The money will be used by USM’s New England Environmental Finance Center to help 15 to 20 craft beverage businesses — potentially including breweries, distilleries, wineries or cider makers within the state — to identify and improve processes impacting the environment. Common goals include using less water, reducing the use of toxic cleaners and finding better ways of handling waste materials such as spent grains.
It’s something that the USM-based office has already been doing for the last couple of years with the help of more than a dozen student interns. When the pandemic allowed, the students have been visiting breweries and working through the process of finding more environmentally friendly methods.
The real world experience for the students has been extraordinary, said Peter Cooke, a lecturer in the Tourism and Hospitality program and a member of the New England Environmental Finance Center.
“We’re training students while they’re still in school rather than learning on the job,” Cooke said.
The additional money will allow the center, a part of USM’s Edmund S. Muskie School of Public Service, to bring in more student interns while helping more businesses, said Martha Sheils, the center’s director.
“Our Maine brewers are excellent environmental stewards and we are so grateful that they are open to new approaches and new ideas to increase their sustainability,” Sheils said.
The Maine program is part of a New England-wide initiative that will serve as a model for similar efforts in the Mid-Atlantic and Southern regions.
“Maine’s craft beverage industry is an important economic driver in Maine. With over 145 breweries and growing, this sector added more than $600 million to the Maine economy in 2021 alone. Every weekend, especially during summer, we see tourists and locals alike visiting Maine’s many fine breweries and contributing to our local economy. Yet these businesses use significant water, energy, and chemicals in their day-to-day operations. With the renewed support of the U.S. Environmental Protection Agency’s Pollution Prevention Program, we are proud to assist the Maine craft beverage industry – building upon our work with dozens of breweries to date – take action to reduce their environmental footprint, continue to serve their communities, and bolster the state’s economy,” Sheils said.
The USM grant is one of three P2 grants being awarded in New England, for a combined total of $1.05 million in Bipartisan Infrastructure Law funding, and in turn are part of 39 grants announced nationally that will share nearly $12 million.

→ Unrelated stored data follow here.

(* ===== verification/I386.v ===== *)
(** * Assembly code of the i386 (include/i386, src/lib/context/i386)

    The string functions, [memcpy], the context switch and the trap entries are
    assembly code.  This file has the instructions they use: the state of the
    processor, what an instruction does to it, and runs of a piece of code.  A piece
    of code is the list of its instructions; a jump names the index it goes to.
    Operands that the compiler chooses in an [asm] statement are registers of the
    class its constraint names.

    Registers hold 32 bits, addresses wrap around.  The direction flag is clear, as
    the calling convention has it. *)

From stdpp Require Import base list gmap fin_maps strings.
From Stdlib Require Import ZArith Lia.
From S2P Require Import Prelude Membuf NetbufMem Ip Asm.
Open Scope Z_scope.

Inductive reg := EAX | ECX | EDX | EBX | ESP | EBP | ESI | EDI.

Record cpu := Cpu {
  pc : nat;          (* index of the next instruction *)
  eax : Z; ecx : Z; edx : Z; ebx : Z; esp : Z; ebp : Z; esi : Z; edi : Z;
  cf : bool; zf : bool; sf : bool;
  eip : Z;           (* where a [ret], [iret] or [call] went *)
  if_ : bool;        (* interrupts enabled *)
  ram : mem }.

#[export] Instance eta_cpu : Eta cpu := fun s =>
  Cpu (pc s) (eax s) (ecx s) (edx s) (ebx s) (esp s) (ebp s) (esi s) (edi s) (cf s) (zf s) (sf s) (eip s) (if_ s) (ram s).

Definition get (r : reg) (s : cpu) : Z :=
  match r with
  | EAX => eax s | ECX => ecx s | EDX => edx s | EBX => ebx s
  | ESP => esp s | EBP => ebp s | ESI => esi s | EDI => edi s
  end.

Definition set (r : reg) (v : Z) (s : cpu) : cpu :=
  match r with
  | EAX => s <| eax := v |> | ECX => s <| ecx := v |> | EDX => s <| edx := v |> | EBX => s <| ebx := v |>
  | ESP => s <| esp := v |> | EBP => s <| ebp := v |> | ESI => s <| esi := v |> | EDI => s <| edi := v |>
  end.

(** The bytes of [%eax]. *)
Definition al (s : cpu) : Z := u8 (eax s).
Definition ah (s : cpu) : Z := u8 (Z.shiftr (eax s) 8).
Definition set_al (v : Z) (s : cpu) : cpu := s <| eax := eax s - al s + u8 v |>.
Definition set_ah (v : Z) (s : cpu) : cpu := s <| eax := eax s - Z.shiftl (ah s) 8 + Z.shiftl (u8 v) 8 |>.

Inductive insn :=
  | lodsb | stosb | scasb | movsl | movsw
  | repne_scasb | rep_stosb | rep_movsl
  | movb_al_ah                         (* movb %al, %ah *)
  | movb_esi_al | movb_al_edi          (* movb (%esi), %al; movb %al, (%edi) *)
  | testb_al | cmpb_ah_al
  | orb_al (imm : Z)
  | movl (src dst : reg) | movi (imm : Z) (dst : reg)
  | notl (r : reg) | decl (r : reg) | xorl (r : reg) | sbbl (r : reg)
  | shrl (n : Z) (r : reg) | andl (imm : Z) (r : reg) | addl (imm : Z) (r : reg) | testl (imm : Z) (r : reg)
  | leal (d : Z) (src dst : reg)
  | je (l : nat) | jne (l : nat) | js (l : nat) | jmp (l : nat)
  | pushl (r : reg) | pushi (imm : Z) | popl (r : reg)
  | movl_esp_to (a : Z) | movl_to_esp (a : Z)   (* movl %esp, a; movl a, %esp *)
  | cld | cli | sti | leave | ret | iret.

Definition next (s : cpu) : cpu := s <| pc := S (pc s) |>.
Definition goto (b : bool) (l : nat) (s : cpu) : cpu := if b then s <| pc := l |> else next s.

(** The flags of a 32-bit result; [decl] leaves the carry alone. *)
Definition flags (v : Z) (s : cpu) : cpu := s <| zf := v =? 0 |> <| sf := 2 ^ 31 <=? v |>.

(** [cmpb b, a]: the flags of [a - b]. *)
Definition compare8 (a b : Z) (s : cpu) : cpu := s <| zf := a =? b |> <| cf := a <? b |> <| sf := 2 ^ 7 <=? u8 (a - b) |>.

Definition do_lodsb (s : cpu) : cpu := set_al (load8 (ram s) (esi s)) s <| esi := u32 (esi s + 1) |>.
Definition do_stosb (s : cpu) : cpu := s <| ram := store8 (ram s) (edi s) (al s) |> <| edi := u32 (edi s + 1) |>.
Definition do_scasb (s : cpu) : cpu := compare8 (al s) (load8 (ram s) (edi s)) s <| edi := u32 (edi s + 1) |>.
Definition do_movsl (s : cpu) : cpu :=
  s <| ram := store32 (ram s) (edi s) (load32 (ram s) (esi s)) |> <| esi := u32 (esi s + 4) |> <| edi := u32 (edi s + 4) |>.

(** A repeated instruction is left when [%ecx] is zero, [repne] also on equality. *)
Definition rep (f : cpu -> cpu) (stop : cpu -> bool) (s : cpu) : cpu :=
  if ecx s =? 0 then next s
  else let s := f (s <| ecx := u32 (ecx s - 1) |>) in if stop s then next s else s.

Definition push (v : Z) (s : cpu) : cpu :=
  let sp := u32 (esp s - 4) in s <| esp := sp |> <| ram := store32 (ram s) sp v |>.
Definition top (s : cpu) : Z := load32 (ram s) (esp s).
Definition drop4 (s : cpu) : cpu := s <| esp := u32 (esp s + 4) |>.
(** The register gets the word after [%esp] has moved: [popl %esp] loads [%esp]. *)
Definition pop (r : reg) (s : cpu) : cpu := set r (top s) (drop4 s).

(** Bit 9 of [%eflags], [F_IF]. *)
Definition F_IF : Z := 0x200.

Definition exec (i : insn) (s : cpu) : cpu :=
  match i with
  | lodsb => next (do_lodsb s)
  | stosb => next (do_stosb s)
  | scasb => next (do_scasb s)
  | movsl => next (do_movsl s)
  | movsw => next (s <| ram := store16 (ram s) (edi s) (load16 (ram s) (esi s)) |>
                     <| esi := u32 (esi s + 2) |> <| edi := u32 (edi s + 2) |>)
  | repne_scasb => rep do_scasb zf s
  | rep_stosb => rep do_stosb (fun _ => false) s
  | rep_movsl => rep do_movsl (fun _ => false) s
  | movb_al_ah => next (set_ah (al s) s)
  | movb_esi_al => next (set_al (load8 (ram s) (esi s)) s)
  | movb_al_edi => next (s <| ram := store8 (ram s) (edi s) (al s) |>)
  | testb_al => next (s <| zf := al s =? 0 |> <| sf := 2 ^ 7 <=? al s |> <| cf := false |>)
  | cmpb_ah_al => next (compare8 (al s) (ah s) s)
  | orb_al imm => let v := Z.lor (al s) imm in
                  next (set_al v s <| zf := v =? 0 |> <| sf := 2 ^ 7 <=? v |> <| cf := false |>)
  | movl src dst => next (set dst (get src s) s)
  | movi imm dst => next (set dst (u32 imm) s)
  | notl r => next (set r (2 ^ 32 - 1 - get r s) s)
  | decl r => let v := u32 (get r s - 1) in next (flags v (set r v s))
  | xorl r => next (flags 0 (set r 0 s) <| cf := false |>)
  | sbbl r => let v := if cf s then 2 ^ 32 - 1 else 0 in next (flags v (set r v s))
  | shrl n r => let v := Z.shiftr (get r s) n in next (flags v (set r v s) <| cf := Z.testbit (get r s) (n - 1) |>)
  | andl imm r => let v := Z.land (get r s) imm in next (flags v (set r v s) <| cf := false |>)
  | addl imm r => let v := get r s + imm in next (flags (u32 v) (set r (u32 v) s) <| cf := 2 ^ 32 <=? v |>)
  | testl imm r => next (flags (Z.land (get r s) imm) s <| cf := false |>)
  | leal d src dst => next (set dst (u32 (get src s + d)) s)
  | je l => goto (zf s) l s
  | jne l => goto (negb (zf s)) l s
  | js l => goto (sf s) l s
  | jmp l => s <| pc := l |>
  | pushl r => next (push (get r s) s)
  | pushi imm => next (push imm s)
  | popl r => next (pop r s)
  | movl_esp_to a => next (s <| ram := store32 (ram s) a (esp s) |>)
  | movl_to_esp a => next (s <| esp := load32 (ram s) a |>)
  | cld => next s
  | cli => next (s <| if_ := false |>)
  | sti => next (s <| if_ := true |>)
  | leave => next (pop EBP (s <| esp := ebp s |>))
  | ret => next (drop4 s <| eip := top s |>)
  | iret =>
    (* pops [%eip], [%cs] and [%eflags] *)
    let flags := load32 (ram s) (u32 (esp s + 8)) in
    next (s <| eip := top s |> <| if_ := negb (Z.land flags F_IF =? 0) |>
            <| cf := Z.testbit flags 0 |> <| zf := Z.testbit flags 6 |> <| sf := Z.testbit flags 7 |>
            <| esp := u32 (esp s + 12) |>)
  end.

(** Code without jumps. *)
Definition execs (code : list insn) (s : cpu) : cpu := foldl (fun s i => exec i s) s code.

#[export] Instance i386 : Machine cpu insn := {| next_insn := pc; exec_insn := exec |}.

(** The rules of Asm.v in terms of [pc] and [exec]. *)
Lemma asm_step (p : list insn) s i t : p !! pc s = Some i -> finishes p (exec i s) t -> finishes p s t.
Proof. exact (finishes_step p s i t). Qed.

Lemma asm_leads (p : list insn) s i s' : p !! pc s = Some i -> leads p (exec i s) s' -> leads p s s'.
Proof. exact (leads_step p s i s'). Qed.

Lemma asm_end (p : list insn) s : p !! pc s = None -> finishes p s s.
Proof. exact (finishes_end p s). Qed.

Lemma finishes_at (p : list insn) s n : pc s = n -> p !! n = None -> finishes p s s.
Proof. intros <- E. by apply finishes_end. Qed.

(** Bytes of [%eax]: what [set_al] and [set_ah] leave. *)
Lemma al_set e v : 0 <= v < 2 ^ 8 -> u8 (e - u8 e + u8 v) = v.
Proof.
  intros Hv. rewrite (u8_small v) by done. unfold u8. symmetry. apply (Z.mod_unique_pos _ _ (e / 2 ^ 8)); [done|].
  pose proof (Z.div_mod e (2 ^ 8) ltac:(lia)). lia.
Qed.

Lemma ah_set_al e v : 0 <= v < 2 ^ 8 -> u8 (Z.shiftr (e - u8 e + u8 v) 8) = u8 (Z.shiftr e 8).
Proof.
  intros Hv. rewrite (u8_small v) by done. f_equal. unfold u8. rewrite !Z.shiftr_div_pow2 by lia.
  symmetry. apply (Z.div_unique_pos _ _ _ v); [lia|]. Z.div_mod_to_equations. lia.
Qed.

Lemma ah_set_ah e v : 0 <= v < 2 ^ 8 ->
  u8 (Z.shiftr (e - Z.shiftl (u8 (Z.shiftr e 8)) 8 + Z.shiftl (u8 v) 8) 8) = v.
Proof.
  intros Hv. rewrite (u8_small v) by done. rewrite !Z.shiftl_mul_pow2, !Z.shiftr_div_pow2 by lia. unfold u8.
  replace (e - (e / 2 ^ 8) mod 2 ^ 8 * 2 ^ 8 + v * 2 ^ 8) with (e + (v - (e / 2 ^ 8) mod 2 ^ 8) * 2 ^ 8) by lia.
  rewrite Z.div_add by lia.
  pose proof (Z.div_mod (e / 2 ^ 8) (2 ^ 8) ltac:(lia)).
  symmetry. apply (Z.mod_unique_pos _ _ (e / 2 ^ 8 / 2 ^ 8)); lia.
Qed.

(** The fields of a known state. *)
Ltac fields := cbn [pc eax ecx edx ebx esp ebp esi edi cf zf sf eip if_ ram] in *.

(** The state after an instruction, evaluated. *)
Ltac x86 :=
  cbv [exec next goto rep do_lodsb do_stosb do_scasb do_movsl get set flags compare8 push pop top drop4 set_al set_ah al ah
       pc eax ecx edx ebx esp ebp esi edi cf zf sf eip if_ ram setter];
  fields.

(** ** What code leaves alone *)

(** The registers a function keeps, and the interrupt flag. *)
Definition kept (s : cpu) : Z * Z * Z * Z * bool := (ebx s, esp s, ebp s, eip s, if_ s).

(** Does the instruction leave these alone? *)
Definition tame (i : insn) : bool :=
  let ok r := match r with EBX | ESP | EBP => false | _ => true end in
  match i with
  | movl _ r | movi _ r | notl r | decl r | xorl r | sbbl r | shrl _ r | andl _ r | addl _ r | leal _ _ r => ok r
  | pushl _ | pushi _ | popl _ | movl_to_esp _ | cli | sti | leave | ret | iret => false
  | _ => true
  end.

Lemma tame_exec i s : tame i = true -> kept (exec i s) = kept s.
Proof.
  destruct i; try done; intros H; try (destruct dst; done); try (destruct r; done); cbn;
    unfold goto, rep; repeat case_match; done.
Qed.

Lemma tame_finishes p s t : forallb tame p = true -> finishes p s t -> kept t = kept s.
Proof. apply finishes_keeps. apply tame_exec. Qed.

“EPA is very pleased that this grant for University of Southern Maine will help reduce pollution from being created in the first place,” said EPA New England Regional Administrator David W. Cash. “Funding authorized by Congress and the Biden Administration in the Bipartisan Infrastructure Law will reduce pollution in many communities, including some of Maine’s urban neighborhoods. This will in turn protect people’s health where they live, work and play.”